Directions:
In the entries that follow, the lines from the one with "failed_init = Fault" through the one with "intros Hs Ha Hops Hrun. split." are the ones to write out, exactly and with both ends included. Nothing else should appear.

+++ Entries provided

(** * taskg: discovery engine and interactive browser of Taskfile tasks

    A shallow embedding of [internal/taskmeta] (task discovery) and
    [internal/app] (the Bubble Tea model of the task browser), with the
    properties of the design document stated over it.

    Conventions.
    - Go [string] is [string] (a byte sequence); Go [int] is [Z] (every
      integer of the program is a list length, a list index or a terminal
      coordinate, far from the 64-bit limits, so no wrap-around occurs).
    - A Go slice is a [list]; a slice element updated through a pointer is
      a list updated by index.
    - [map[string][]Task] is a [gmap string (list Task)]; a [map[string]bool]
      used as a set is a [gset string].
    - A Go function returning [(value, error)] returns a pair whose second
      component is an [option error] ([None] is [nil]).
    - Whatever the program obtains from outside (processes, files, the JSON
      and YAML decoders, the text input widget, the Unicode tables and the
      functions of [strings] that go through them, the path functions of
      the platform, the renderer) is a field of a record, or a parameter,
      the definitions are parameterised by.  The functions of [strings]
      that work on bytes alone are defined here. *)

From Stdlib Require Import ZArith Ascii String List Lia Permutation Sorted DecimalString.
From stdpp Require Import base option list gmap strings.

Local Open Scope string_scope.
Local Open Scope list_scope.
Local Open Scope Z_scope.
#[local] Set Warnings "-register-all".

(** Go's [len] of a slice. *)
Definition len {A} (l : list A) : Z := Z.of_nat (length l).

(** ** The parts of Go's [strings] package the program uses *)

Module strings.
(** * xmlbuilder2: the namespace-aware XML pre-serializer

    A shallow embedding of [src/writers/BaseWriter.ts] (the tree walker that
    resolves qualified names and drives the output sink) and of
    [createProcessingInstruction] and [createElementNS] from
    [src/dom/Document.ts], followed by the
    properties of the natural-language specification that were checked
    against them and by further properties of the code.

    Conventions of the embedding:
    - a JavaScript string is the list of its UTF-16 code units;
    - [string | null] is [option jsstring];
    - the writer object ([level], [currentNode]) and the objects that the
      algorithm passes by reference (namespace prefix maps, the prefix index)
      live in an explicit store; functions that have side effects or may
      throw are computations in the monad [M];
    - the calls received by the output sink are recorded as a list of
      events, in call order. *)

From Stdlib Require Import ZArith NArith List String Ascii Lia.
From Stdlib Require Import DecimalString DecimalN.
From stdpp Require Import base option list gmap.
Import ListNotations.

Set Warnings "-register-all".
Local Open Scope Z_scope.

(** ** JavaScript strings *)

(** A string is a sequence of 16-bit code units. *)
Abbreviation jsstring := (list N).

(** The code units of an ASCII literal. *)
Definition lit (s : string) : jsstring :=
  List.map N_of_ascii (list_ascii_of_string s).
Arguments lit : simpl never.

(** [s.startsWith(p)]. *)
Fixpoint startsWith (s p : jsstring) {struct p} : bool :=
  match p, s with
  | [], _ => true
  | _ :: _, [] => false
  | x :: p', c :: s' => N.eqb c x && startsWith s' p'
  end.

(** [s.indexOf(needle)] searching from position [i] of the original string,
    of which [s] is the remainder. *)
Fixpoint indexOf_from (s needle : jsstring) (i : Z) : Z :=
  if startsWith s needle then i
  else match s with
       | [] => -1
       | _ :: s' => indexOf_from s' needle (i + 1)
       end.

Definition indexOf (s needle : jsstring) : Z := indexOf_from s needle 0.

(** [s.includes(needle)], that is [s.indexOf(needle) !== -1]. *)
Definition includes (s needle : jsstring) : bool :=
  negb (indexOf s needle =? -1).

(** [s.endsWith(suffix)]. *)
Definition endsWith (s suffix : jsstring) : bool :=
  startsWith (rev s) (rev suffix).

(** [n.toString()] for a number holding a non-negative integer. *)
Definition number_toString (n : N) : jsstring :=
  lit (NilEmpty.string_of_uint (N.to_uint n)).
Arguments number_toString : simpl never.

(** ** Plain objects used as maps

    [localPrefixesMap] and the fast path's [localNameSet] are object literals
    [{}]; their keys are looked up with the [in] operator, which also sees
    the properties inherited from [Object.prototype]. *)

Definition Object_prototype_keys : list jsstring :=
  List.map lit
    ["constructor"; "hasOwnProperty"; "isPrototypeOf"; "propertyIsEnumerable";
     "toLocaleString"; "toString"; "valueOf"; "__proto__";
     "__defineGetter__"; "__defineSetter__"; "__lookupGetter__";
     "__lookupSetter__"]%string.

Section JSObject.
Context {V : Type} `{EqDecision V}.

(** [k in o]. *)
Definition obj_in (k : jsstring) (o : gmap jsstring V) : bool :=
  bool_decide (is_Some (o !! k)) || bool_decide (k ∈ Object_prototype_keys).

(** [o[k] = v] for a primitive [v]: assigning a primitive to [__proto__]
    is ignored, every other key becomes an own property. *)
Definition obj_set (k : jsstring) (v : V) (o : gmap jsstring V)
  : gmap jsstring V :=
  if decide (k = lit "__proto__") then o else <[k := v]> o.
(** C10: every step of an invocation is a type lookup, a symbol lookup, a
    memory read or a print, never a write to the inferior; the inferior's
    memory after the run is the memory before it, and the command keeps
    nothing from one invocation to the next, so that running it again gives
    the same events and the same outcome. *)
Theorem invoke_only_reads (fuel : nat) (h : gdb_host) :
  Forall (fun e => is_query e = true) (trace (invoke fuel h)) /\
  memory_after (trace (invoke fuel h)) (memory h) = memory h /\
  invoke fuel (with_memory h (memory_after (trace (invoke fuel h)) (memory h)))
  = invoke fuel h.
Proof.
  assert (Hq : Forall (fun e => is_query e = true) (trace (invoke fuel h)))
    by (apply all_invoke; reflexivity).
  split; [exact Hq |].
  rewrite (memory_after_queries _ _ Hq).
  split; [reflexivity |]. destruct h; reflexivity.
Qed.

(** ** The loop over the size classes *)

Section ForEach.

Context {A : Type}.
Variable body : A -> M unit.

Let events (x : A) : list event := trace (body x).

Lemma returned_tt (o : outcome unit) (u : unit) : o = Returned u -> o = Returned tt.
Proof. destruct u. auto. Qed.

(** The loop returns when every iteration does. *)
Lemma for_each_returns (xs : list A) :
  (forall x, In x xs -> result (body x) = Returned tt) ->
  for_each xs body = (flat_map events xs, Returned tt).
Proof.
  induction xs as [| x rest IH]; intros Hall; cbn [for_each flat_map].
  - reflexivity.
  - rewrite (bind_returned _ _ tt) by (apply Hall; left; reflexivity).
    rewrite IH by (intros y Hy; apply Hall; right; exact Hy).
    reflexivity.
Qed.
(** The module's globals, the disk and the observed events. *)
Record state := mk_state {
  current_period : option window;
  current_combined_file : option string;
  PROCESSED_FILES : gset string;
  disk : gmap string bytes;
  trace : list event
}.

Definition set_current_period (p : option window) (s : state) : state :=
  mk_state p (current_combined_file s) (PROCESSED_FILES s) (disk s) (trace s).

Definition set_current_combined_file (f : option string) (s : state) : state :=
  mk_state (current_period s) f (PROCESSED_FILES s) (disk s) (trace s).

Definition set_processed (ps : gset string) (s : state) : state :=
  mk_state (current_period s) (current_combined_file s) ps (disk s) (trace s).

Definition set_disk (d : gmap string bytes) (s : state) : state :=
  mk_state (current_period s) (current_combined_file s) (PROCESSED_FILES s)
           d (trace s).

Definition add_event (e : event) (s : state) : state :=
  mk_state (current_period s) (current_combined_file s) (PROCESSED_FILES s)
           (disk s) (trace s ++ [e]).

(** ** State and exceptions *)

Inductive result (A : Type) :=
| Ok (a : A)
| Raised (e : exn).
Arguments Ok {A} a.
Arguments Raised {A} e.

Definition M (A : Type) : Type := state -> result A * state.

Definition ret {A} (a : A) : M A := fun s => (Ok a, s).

++++++
+++ Entries provided

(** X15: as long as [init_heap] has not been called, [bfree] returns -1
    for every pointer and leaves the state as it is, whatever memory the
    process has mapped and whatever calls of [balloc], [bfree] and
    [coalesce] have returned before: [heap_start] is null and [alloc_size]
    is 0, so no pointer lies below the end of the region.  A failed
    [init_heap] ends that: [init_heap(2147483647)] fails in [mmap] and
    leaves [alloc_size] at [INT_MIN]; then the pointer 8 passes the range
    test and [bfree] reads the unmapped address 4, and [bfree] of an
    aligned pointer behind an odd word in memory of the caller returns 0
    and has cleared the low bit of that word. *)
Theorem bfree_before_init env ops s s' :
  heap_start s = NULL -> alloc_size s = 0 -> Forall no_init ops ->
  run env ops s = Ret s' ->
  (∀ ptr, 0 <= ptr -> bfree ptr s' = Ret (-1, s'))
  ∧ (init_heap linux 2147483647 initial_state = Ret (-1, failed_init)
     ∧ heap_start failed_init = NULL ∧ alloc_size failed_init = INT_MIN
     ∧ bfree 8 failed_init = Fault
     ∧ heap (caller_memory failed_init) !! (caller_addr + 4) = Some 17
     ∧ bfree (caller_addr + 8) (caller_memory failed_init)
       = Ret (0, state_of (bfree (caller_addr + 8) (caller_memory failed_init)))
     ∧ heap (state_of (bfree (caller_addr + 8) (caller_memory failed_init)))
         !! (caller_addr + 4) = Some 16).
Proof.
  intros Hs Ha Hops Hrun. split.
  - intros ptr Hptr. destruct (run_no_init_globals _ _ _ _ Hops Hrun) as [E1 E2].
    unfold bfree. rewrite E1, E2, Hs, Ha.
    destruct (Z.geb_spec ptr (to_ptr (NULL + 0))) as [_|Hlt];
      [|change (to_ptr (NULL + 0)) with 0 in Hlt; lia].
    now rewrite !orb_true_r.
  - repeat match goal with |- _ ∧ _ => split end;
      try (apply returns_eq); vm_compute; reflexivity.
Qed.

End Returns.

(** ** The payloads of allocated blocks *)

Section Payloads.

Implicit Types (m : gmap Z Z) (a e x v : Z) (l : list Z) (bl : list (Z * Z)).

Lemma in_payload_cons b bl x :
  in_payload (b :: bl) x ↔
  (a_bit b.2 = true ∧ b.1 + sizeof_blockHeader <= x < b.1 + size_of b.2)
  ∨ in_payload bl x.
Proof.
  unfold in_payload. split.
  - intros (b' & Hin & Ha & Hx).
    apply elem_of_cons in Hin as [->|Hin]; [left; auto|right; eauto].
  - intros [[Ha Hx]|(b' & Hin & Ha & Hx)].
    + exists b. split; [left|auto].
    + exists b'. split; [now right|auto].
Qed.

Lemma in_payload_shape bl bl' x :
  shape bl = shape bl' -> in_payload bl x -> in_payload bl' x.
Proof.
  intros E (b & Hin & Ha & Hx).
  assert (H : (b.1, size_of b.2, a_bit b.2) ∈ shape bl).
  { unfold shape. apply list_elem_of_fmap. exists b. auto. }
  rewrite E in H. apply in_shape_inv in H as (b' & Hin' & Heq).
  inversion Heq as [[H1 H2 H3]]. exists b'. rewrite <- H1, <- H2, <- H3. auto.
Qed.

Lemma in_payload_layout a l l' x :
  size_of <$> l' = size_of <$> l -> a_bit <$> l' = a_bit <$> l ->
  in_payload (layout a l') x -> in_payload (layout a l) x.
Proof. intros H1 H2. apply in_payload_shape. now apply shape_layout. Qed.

++++++
+++ Entries provided

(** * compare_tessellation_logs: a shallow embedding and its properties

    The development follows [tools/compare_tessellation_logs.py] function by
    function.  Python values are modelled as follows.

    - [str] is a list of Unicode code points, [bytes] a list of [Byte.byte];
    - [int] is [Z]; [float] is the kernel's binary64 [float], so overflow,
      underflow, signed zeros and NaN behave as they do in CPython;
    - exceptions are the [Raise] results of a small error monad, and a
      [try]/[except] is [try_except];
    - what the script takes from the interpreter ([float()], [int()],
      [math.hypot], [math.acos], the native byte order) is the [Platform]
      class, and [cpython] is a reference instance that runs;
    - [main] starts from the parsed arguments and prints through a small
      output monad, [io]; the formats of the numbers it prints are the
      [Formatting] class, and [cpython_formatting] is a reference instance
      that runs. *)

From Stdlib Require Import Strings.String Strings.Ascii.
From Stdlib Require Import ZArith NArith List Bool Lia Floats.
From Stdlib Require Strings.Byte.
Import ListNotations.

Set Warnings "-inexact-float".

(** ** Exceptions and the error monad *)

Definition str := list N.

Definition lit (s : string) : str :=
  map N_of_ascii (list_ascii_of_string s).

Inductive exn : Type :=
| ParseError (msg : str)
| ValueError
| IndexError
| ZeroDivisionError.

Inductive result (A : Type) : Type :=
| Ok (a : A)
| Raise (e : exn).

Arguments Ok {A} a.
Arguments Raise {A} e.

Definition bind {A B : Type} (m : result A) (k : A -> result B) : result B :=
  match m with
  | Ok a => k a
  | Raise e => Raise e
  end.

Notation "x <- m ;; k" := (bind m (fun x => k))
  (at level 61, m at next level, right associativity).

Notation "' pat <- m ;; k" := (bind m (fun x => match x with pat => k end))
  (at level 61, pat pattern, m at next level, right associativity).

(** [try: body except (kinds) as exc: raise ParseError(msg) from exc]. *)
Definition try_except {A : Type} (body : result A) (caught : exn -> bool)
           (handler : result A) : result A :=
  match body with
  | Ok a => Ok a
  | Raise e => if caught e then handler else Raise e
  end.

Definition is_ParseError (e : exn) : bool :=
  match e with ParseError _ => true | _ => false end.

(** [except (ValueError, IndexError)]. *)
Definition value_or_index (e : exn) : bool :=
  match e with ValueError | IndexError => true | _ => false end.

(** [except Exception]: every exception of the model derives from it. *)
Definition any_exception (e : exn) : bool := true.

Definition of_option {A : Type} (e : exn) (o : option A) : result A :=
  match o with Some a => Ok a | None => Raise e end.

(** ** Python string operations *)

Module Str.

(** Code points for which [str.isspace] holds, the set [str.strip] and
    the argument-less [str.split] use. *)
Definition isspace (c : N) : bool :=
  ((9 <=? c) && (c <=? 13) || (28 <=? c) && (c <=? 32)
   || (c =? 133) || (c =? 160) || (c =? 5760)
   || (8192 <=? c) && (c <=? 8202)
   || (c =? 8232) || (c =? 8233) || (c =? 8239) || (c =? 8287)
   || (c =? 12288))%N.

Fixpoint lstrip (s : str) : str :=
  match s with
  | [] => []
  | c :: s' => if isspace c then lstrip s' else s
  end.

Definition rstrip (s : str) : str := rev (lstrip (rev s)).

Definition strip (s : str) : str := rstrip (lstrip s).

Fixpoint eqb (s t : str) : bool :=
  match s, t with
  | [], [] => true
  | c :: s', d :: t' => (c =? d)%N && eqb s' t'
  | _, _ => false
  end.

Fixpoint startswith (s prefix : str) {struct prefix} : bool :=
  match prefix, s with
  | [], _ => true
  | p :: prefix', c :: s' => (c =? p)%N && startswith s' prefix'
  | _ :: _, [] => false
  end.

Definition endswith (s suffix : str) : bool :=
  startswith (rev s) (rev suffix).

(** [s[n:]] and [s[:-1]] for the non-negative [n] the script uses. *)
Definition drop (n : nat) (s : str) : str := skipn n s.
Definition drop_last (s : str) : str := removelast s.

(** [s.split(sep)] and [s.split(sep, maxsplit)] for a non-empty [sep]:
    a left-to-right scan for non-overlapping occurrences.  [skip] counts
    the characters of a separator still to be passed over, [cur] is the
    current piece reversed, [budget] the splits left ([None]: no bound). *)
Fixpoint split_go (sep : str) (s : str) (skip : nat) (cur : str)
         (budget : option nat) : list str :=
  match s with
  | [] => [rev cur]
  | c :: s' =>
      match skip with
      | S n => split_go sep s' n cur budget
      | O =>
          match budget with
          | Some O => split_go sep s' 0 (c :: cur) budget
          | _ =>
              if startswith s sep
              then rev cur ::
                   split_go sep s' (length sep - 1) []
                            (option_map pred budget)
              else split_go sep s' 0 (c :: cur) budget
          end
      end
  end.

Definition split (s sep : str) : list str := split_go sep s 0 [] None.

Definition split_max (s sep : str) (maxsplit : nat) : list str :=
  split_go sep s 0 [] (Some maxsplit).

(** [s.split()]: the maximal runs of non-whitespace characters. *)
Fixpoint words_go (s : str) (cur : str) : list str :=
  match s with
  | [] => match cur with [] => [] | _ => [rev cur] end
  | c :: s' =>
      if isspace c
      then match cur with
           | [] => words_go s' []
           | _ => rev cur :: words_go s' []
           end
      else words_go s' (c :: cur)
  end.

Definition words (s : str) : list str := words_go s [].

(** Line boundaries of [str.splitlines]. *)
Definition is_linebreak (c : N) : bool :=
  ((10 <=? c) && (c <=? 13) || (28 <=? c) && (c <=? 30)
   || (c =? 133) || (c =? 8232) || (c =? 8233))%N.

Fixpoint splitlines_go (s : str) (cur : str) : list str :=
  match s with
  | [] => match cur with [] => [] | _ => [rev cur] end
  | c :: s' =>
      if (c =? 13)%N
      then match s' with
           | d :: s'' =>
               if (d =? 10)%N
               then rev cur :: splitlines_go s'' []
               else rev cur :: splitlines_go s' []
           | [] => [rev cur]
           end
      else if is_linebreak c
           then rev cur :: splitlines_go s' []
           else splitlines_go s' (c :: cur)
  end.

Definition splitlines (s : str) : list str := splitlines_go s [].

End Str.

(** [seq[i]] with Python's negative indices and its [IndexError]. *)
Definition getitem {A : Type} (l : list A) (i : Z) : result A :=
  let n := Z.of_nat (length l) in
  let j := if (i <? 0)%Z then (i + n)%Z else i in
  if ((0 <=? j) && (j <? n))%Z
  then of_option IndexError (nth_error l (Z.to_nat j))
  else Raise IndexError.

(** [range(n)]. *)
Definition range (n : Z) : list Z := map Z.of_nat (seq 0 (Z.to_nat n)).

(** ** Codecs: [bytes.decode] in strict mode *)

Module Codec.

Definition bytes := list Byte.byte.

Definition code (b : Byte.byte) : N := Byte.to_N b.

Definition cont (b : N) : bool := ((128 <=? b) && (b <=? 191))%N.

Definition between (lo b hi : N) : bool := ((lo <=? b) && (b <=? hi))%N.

++++++

Task response:
     ∧ bfree 8 failed_init = Fault
     ∧ heap (caller_memory failed_init) !! (caller_addr + 4) = Some 17
     ∧ bfree (caller_addr + 8) (caller_memory failed_init)
       = Ret (0, state_of (bfree (caller_addr + 8) (caller_memory failed_init)))
     ∧ heap (state_of (bfree (caller_addr + 8) (caller_memory failed_init)))
         !! (caller_addr + 4) = Some 16).
Proof.
  intros Hs Ha Hops Hrun. split.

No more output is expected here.